_Problem to work on:_ Every line below from the one containing "def_cfa_offset 8; nop *)" through the one containing "Definition byte_list (l" must be transcribed exactly. Omit all lines outside that stretch.

*** Data under study Section Begins ***

(* ===== verification/DwarfCfa.v ===== *)
(** * Call frame instructions

    unwindstack/DwarfCfa.cpp, DwarfCfa.h, DwarfLocation.h and DwarfStructs.h:
    the instructions that say, for every program counter of a function, where
    the registers of its caller are.  The loop that executes them is
    [GetLocationInfo]; [cfa_step] is one turn of it.  The log functions print
    nothing in this build and are left out. *)
From S2P Require Import Prelude UnwindMemory Outcome DwarfMemory DwarfOp.

(** ** Data *)

Inductive ArchEnum := ARCH_UNKNOWN | ARCH_ARM | ARCH_ARM64 | ARCH_X86 | ARCH_X86_64 | ARCH_MIPS | ARCH_MIPS64.
#[global] Instance ArchEnum_eq_dec : EqDecision ArchEnum.
Proof. solve_decision. Defined.

Inductive DwarfLocationEnum :=
| DWARF_LOCATION_INVALID | DWARF_LOCATION_UNDEFINED | DWARF_LOCATION_OFFSET | DWARF_LOCATION_VAL_OFFSET
| DWARF_LOCATION_REGISTER | DWARF_LOCATION_EXPRESSION | DWARF_LOCATION_VAL_EXPRESSION
| DWARF_LOCATION_PSEUDO_REGISTER.
#[global] Instance DwarfLocationEnum_eq_dec : EqDecision DwarfLocationEnum.
Proof. solve_decision. Defined.

(** [values] has two elements; those not given are 0. *)
Record DwarfLocation := Loc { type : DwarfLocationEnum; value0 : Z; value1 : Z }.
#[global] Instance DwarfLocation_eq_dec : EqDecision DwarfLocation.
Proof. solve_decision. Defined.

Record DwarfCie := mkCie {
  version : Z; fde_address_encoding : Z; lsda_encoding : Z; segment_size : Z; augmentation_string : list Z;
  personality_handler : Z; cie_cfa_instructions_offset : Z; cie_cfa_instructions_end : Z;
  code_alignment_factor : Z; data_alignment_factor : Z; return_address_register : Z; is_signal_frame : bool }.
#[global] Instance DwarfCie_updatable : Updatable DwarfCie := λ c,
  mkCie (version c) (fde_address_encoding c) (lsda_encoding c) (segment_size c) (augmentation_string c)
    (personality_handler c) (cie_cfa_instructions_offset c) (cie_cfa_instructions_end c)
    (code_alignment_factor c) (data_alignment_factor c) (return_address_register c) (is_signal_frame c).
Definition DwarfCie_new : DwarfCie := mkCie 0 0 0 0 [] 0 0 0 0 0 0 false.

Record DwarfFde := mkFde {
  cie_offset : Z; cfa_instructions_offset : Z; cfa_instructions_end : Z; pc_start : Z; pc_end : Z;
  lsda_address : Z; cie : option DwarfCie }.
#[global] Instance DwarfFde_updatable : Updatable DwarfFde := λ f,
  mkFde (cie_offset f) (cfa_instructions_offset f) (cfa_instructions_end f) (pc_start f) (pc_end f)
    (lsda_address f) (cie f).
Definition DwarfFde_new : DwarfFde := mkFde 0 0 0 0 0 0 None.

Definition CFA_REG : Z := 2 ^ 16 - 1.
Definition ARM64_PREG_RA_SIGN_STATE : Z := 34.

(** The locations, the [cie] they belong to and the program counters they are
    valid for. *)
Record DwarfLocations := mkLocations {
  locations : gmap Z DwarfLocation; loc_cie : option DwarfCie; loc_pc_start : Z; loc_pc_end : Z }.
#[global] Instance DwarfLocations_updatable : Updatable DwarfLocations := λ l,
  mkLocations (locations l) (loc_cie l) (loc_pc_start l) (loc_pc_end l).
Definition DwarfLocations_new : DwarfLocations := mkLocations ∅ None 0 0.

(** ** The table of instructions *)

Inductive DisplayType :=
| DWARF_DISPLAY_NONE | DWARF_DISPLAY_REGISTER | DWARF_DISPLAY_NUMBER | DWARF_DISPLAY_SIGNED_NUMBER
| DWARF_DISPLAY_EVAL_BLOCK | DWARF_DISPLAY_ADDRESS | DWARF_DISPLAY_SET_LOC | DWARF_DISPLAY_ADVANCE_LOC.
Record Info := mkInfo {
  cfa_name : string; supported_version : Z; cfa_num_operands : Z; cfa_operand_encodings : list Z;
  display_operands : list DisplayType }.
(** A function whose frame grows and shrinks; the common entry is trivial. *)
Definition sample_cie : DwarfCie := DwarfCie_new <| code_alignment_factor := 1 |> <| data_alignment_factor := -8 |>.
Definition sample_fde : DwarfFde := DwarfFde_new <| pc_start := 0x1000 |> <| pc_end := 0x1020 |> <| cie := Some sample_cie |>.
Definition cfa_new : DwarfCfa := mkCfa DwarfMemory_new (mkError DWARF_ERROR_NONE 0) 0 [] [] DwarfLocations_new.
(** def_cfa 7 8; offset 16 1; advance 4; def_cfa_offset 16; advance 4;
    def_cfa_offset 8; nop *)
Definition sample_program : MemoryBuffer :=
  mkBuffer [0x0c; 7; 8; 0x90; 1; 0x44; 0x0e; 16; 0x44; 0x0e; 8; 0x00].
Definition sample_run (m : MemoryBuffer) (end_offset pc : Z) : outcome DwarfCfa unit :=
  GetLocationInfo uint64_t m sample_fde sample_cie ARCH_X86_64 (Some DwarfLocations_new) pc 0 end_offset cfa_new.


Definition cfa_rule (r : outcome DwarfCfa unit) : option DwarfLocation :=
  match r with Ret _ s => locations (loc_regs s) !! CFA_REG | _ => None end.

#[local] Strategy 100 [GetLocationInfo].

(** advance 4; remember_state; def_cfa 7 8; advance 4; restore_state *)
Definition restoring_program : MemoryBuffer := mkBuffer [0x0c; 7; 16; 0x44; 0x0a; 0x0c; 7; 8; 0x44; 0x0b].
(* ===== verification/UnwindRegsProps.v ===== *)
(** * Signal frames and contexts

    The frame [StepIfSignalHandler] unwinds is the ucontext the kernel pushed
    for the handler: on every architecture the step restores the registers
    [CreateFromUcontext] reads from it and no others. *)
From S2P Require Import Prelude UnwindMemory UnwindMemProps DwarfMemory DwarfMemProps DwarfCfa UnwindRegs.

(** ** Words of a block *)

Definition byte_list (l : list Z) : Prop := Forall (λ b, 0 ≤ b < 256) l.

Lemma byte_list_sub n m l : byte_list l → byte_list (take n (drop m l)).
Proof. intros Hl. by apply Forall_take, Forall_drop. Qed.

Lemma block_word_bound n l i : 0 ≤ n → byte_list l → 0 ≤ block_word n l i < 2 ^ (8 * n).
Proof.
  intros Hn Hl. unfold block_word. pose proof (le_value_range _ (byte_list_sub (Z.to_nat n) (Z.to_nat n * i) _ Hl)) as Hb.
  split; [apply Hb|]. eapply Z.lt_le_trans; [apply Hb|].
  apply Z.pow_le_mono_r; [done|]. rewrite length_take. lia.
Qed.

Lemma block_word_part n m d d' l i i' :
  (d + Z.to_nat n * i = d' + Z.to_nat n * i')%nat → (Z.to_nat n * i + Z.to_nat n ≤ m)%nat →
  block_word n (take m (drop d l)) i = block_word n (drop d' l) i'.
Proof.
  intros Heq Hle. unfold block_word.
  rewrite skipn_firstn_comm, firstn_firstn, !drop_drop, Heq. do 2 f_equal. lia.
Qed.

(** ** Loading registers *)

Lemma put_reg_same n v r :
  (n < length (regs_ r))%nat → get_reg (put_reg n v r) n = wrap (bits_of (arch_type (arch r))) v.
Proof. intros Hn. unfold get_reg, put_reg. cbn. by rewrite nth_lookup, list_lookup_insert_eq. Qed.
Lemma put_reg_other n m v r : n ≠ m → get_reg (put_reg n v r) m = get_reg r m.
Proof. intros Hn. unfold get_reg, put_reg. cbn. by rewrite !nth_lookup, list_lookup_insert_ne. Qed.
Lemma put_reg_length n v r : length (regs_ (put_reg n v r)) = length (regs_ r).
Proof. apply length_insert. Qed.
(** [GetFunctionName], given that of [ElfInterface32]. *)
Definition ElfInterfaceArm_GetFunctionName {Name : Type} (base : Z → option (Name * Z)) (addr : Z) : option (Name * Z) :=
  match base (Z.lor addr 1) with
  | Some (name, offset) => Some (name, Z.land offset (Z.lnot 1))
  | None => None
  end.
End interface.
Lemma finish_data_ops s : ae_data s ≠ [] → finish_data s = Ret () (s <| ae_data := finished_ops (ae_data s) |>).
Proof using Type.
  intros Hne. unfold finish_data, finished_ops, get, mbind, prog_bind. destruct (last (ae_data s)) as [op|] eqn:El; [|by apply last_None in El].
  destruct (Z.eqb_spec op ARM_OP_FINISH) as [->|Hop]; cbn [negb].
  - rewrite decide_True by done. by destruct s.
  - rewrite decide_False by congruence. done.
Qed.
Lemma table_head_table addr personality b0 b1 n s :
  personality = 1 ∨ personality = 2 → is_byte n → is_byte b0 → is_byte b1 → 0 ≤ addr < 2 ^ 32 →
  word_at c addr (0x80 + personality) n b0 b1 →
  table_head elf_memory addr s = Ret (n, u32 (addr + 4)) (s <| ae_data := ae_data s ++ [b0; b1] |>).
Proof using Hlimit Hreads.
  intros Hp Hn H0 H1 Ha Hw. unfold table_head, mbind, prog_bind. rewrite (elf_Read32_stored addr [b1; b0; n; 0x80 + personality]) by done.
  destruct (word_kind b1 b0 n personality H1 H0 Hn ltac:(lia)) as (_ & -> & ->).
  destruct (byte_at_word b1 b0 n (0x80 + personality) H1 H0 Hn ltac:(unfold is_byte; lia)) as (-> & -> & -> & _).
  rewrite (proj2 (Z.eqb_neq personality 0)) by lia.
  assert ((personality =? 1) || (personality =? 2) = true) as -> by (destruct Hp as [-> | ->]; done).
  unfold push_data, modify, mret, prog_ret. cbn. by rewrite <-app_assoc.
Qed.
Lemma BinarySearch_spec b s addr (n := mode_count b s) :
  same_table s → indexed b s n → cache_ok b s n (symbols_ s) →
  ∃ r cache, BinarySearch ty m b s addr = Some (r, s <| symbols_ := cache |>) ∧ cache_ok b s n cache ∧
    match r with Some r => found_ok addr cache r | None => ordered b s n → none_between b s addr 0 n end.
Proof using Hr Hf.
  intros Hs Hn Hc. unfold BinarySearch. fold (mode_count b s). change (mode_count b s) with n.
  replace (u32 n) with n by (symmetry; apply Z.mod_small, Hn).
  pose proof (least_above_spec addr (symbols_ s)) as Hla. pose proof (greatest_upto_spec addr (symbols_ s)) as Hgu.
  pose proof (cache_bounds b s n addr Hc) as Hb.
  set (last := match least_above addr (symbols_ s) with Some (_, info) => Info.index info | None => n end) in *.
  set (lo := match greatest_upto addr (symbols_ s) with Some (_, info) => u32 (Info.index info + 1) | None => 0 end).
  assert (lo = match greatest_upto addr (symbols_ s) with Some (_, info) => Info.index info + 1 | None => 0 end ∧ 0 ≤ lo) as [Hlo Hlo0].
  { unfold lo. destruct (greatest_upto addr (symbols_ s)) as [[k info]|]; [|done]. destruct (Hc k info) as [? _]; [apply Hgu|]. destruct Hn.
    replace (u32 (Info.index info + 1)) with (Info.index info + 1) by (symmetry; apply Z.mod_small; lia). lia. }
  rewrite <-Hlo in Hb.
  assert (last ≤ n) as Hlast.
  { unfold last. destruct (least_above addr (symbols_ s)) as [[k info]|]; [|done]. destruct (Hc k info) as [? _]; [apply Hla|lia]. }
  destruct (search_symbols_spec b s n addr Hs Hn (Z.to_nat (last - lo)) lo last (symbols_ s) Hlo0 Hlast ltac:(lia) Hc) as (r & cache & E & Hok & Hres).
  match goal with |- context [match ?f with Some found => Some (Some found, s) | None => _ end] => set (fast := f) end.
  assert (match fast with
    | Some r => found_ok addr (symbols_ s) r
    | None => ∀ k info, least_above addr (symbols_ s) = Some (k, info) → addr < k - Info.size info end) as Hfast.
  { unfold fast. destruct (least_above addr (symbols_ s)) as [[k info]|]; [|done]. destruct Hla as [Hk [Ha _]].
    destruct (Hc k info Hk) as (_ & i & _ & Hi & Hend & Hsize & _). destruct (fa_word Hf i Hi) as (? & ? & _ & ?). unfold func_end in *.
    cbv zeta. rewrite (u64_small (k - Info.size info)) by lia. destruct (k - Info.size info <=? addr) eqn:El; bool_hyps.
    - split; [by eexists|]. exists i. unfold contains, func_end. cbn. split_and!; try done; lia.
    - intros ? ? [= <- <-]. done. }
  destruct fast as [r0|].
  - exists (Some r0), (symbols_ s). rewrite symbols_eta. by split_and!.
  - rewrite E. exists r, cache. split_and!; try done. destruct r as [|]; [done|]. intros Ho x i Hx Ei.
    destruct (Hb Ho Hfast) as [Hb1 Hb2]. destruct (decide (x < lo)); [eapply (Hb1 x); [lia|done]|]. destruct (decide (last ≤ x)); [eapply (Hb2 x); [lia|done]|].
    eapply (Hres Ho x); [lia|done].
Qed.

(** ** The sorted indices *)

Definition is_func (i : Z) : Prop := IsFunc (sym i) = true.
#[local] Instance is_func_dec i : Decision (is_func i) := decide (IsFunc (sym i) = true).
Definition values_upto (n : Z) : list Z := (λ i, st_value (sym i)) <$> seqZ 0 n.
Definition funcs_upto (n : Z) : list Z := filter is_func (seqZ 0 n).

Lemma upto_succ n : 0 ≤ n →
  values_upto (n + 1) = values_upto n ++ [st_value (sym n)] ∧
  funcs_upto (n + 1) = funcs_upto n ++ (if IsFunc (sym n) then [n] else []).
Proof using Type.
  intros Hn. unfold values_upto, funcs_upto. rewrite (seqZ_app 0 n 1) by lia. rewrite fmap_app, filter_app. rewrite Z.add_0_l.
  replace (seqZ n 1) with [n] by (by rewrite seqZ_cons, seqZ_nil by lia). split; [done|]. f_equal. rewrite filter_cons, filter_nil. unfold is_func.
  case_decide as E; [by rewrite E|]. by destruct (IsFunc (sym n)).
Qed.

*** Data under study Section Ends ***

_The completed task:_
    def_cfa_offset 8; nop *)
Definition sample_program : MemoryBuffer :=
  mkBuffer [0x0c; 7; 8; 0x90; 1; 0x44; 0x0e; 16; 0x44; 0x0e; 8; 0x00].
Definition sample_run (m : MemoryBuffer) (end_offset pc : Z) : outcome DwarfCfa unit :=
  GetLocationInfo uint64_t m sample_fde sample_cie ARCH_X86_64 (Some DwarfLocations_new) pc 0 end_offset cfa_new.


Definition cfa_rule (r : outcome DwarfCfa unit) : option DwarfLocation :=
  match r with Ret _ s => locations (loc_regs s) !! CFA_REG | _ => None end.

#[local] Strategy 100 [GetLocationInfo].

(** advance 4; remember_state; def_cfa 7 8; advance 4; restore_state *)
Definition restoring_program : MemoryBuffer := mkBuffer [0x0c; 7; 16; 0x44; 0x0a; 0x0c; 7; 8; 0x44; 0x0b].
(* ===== verification/UnwindRegsProps.v ===== *)
(** * Signal frames and contexts

    The frame [StepIfSignalHandler] unwinds is the ucontext the kernel pushed
    for the handler: on every architecture the step restores the registers
    [CreateFromUcontext] reads from it and no others. *)
From S2P Require Import Prelude UnwindMemory UnwindMemProps DwarfMemory DwarfMemProps DwarfCfa UnwindRegs.

(** ** Words of a block *)

Definition byte_list (l : list Z) : Prop := Forall (λ b, 0 ≤ b < 256) l.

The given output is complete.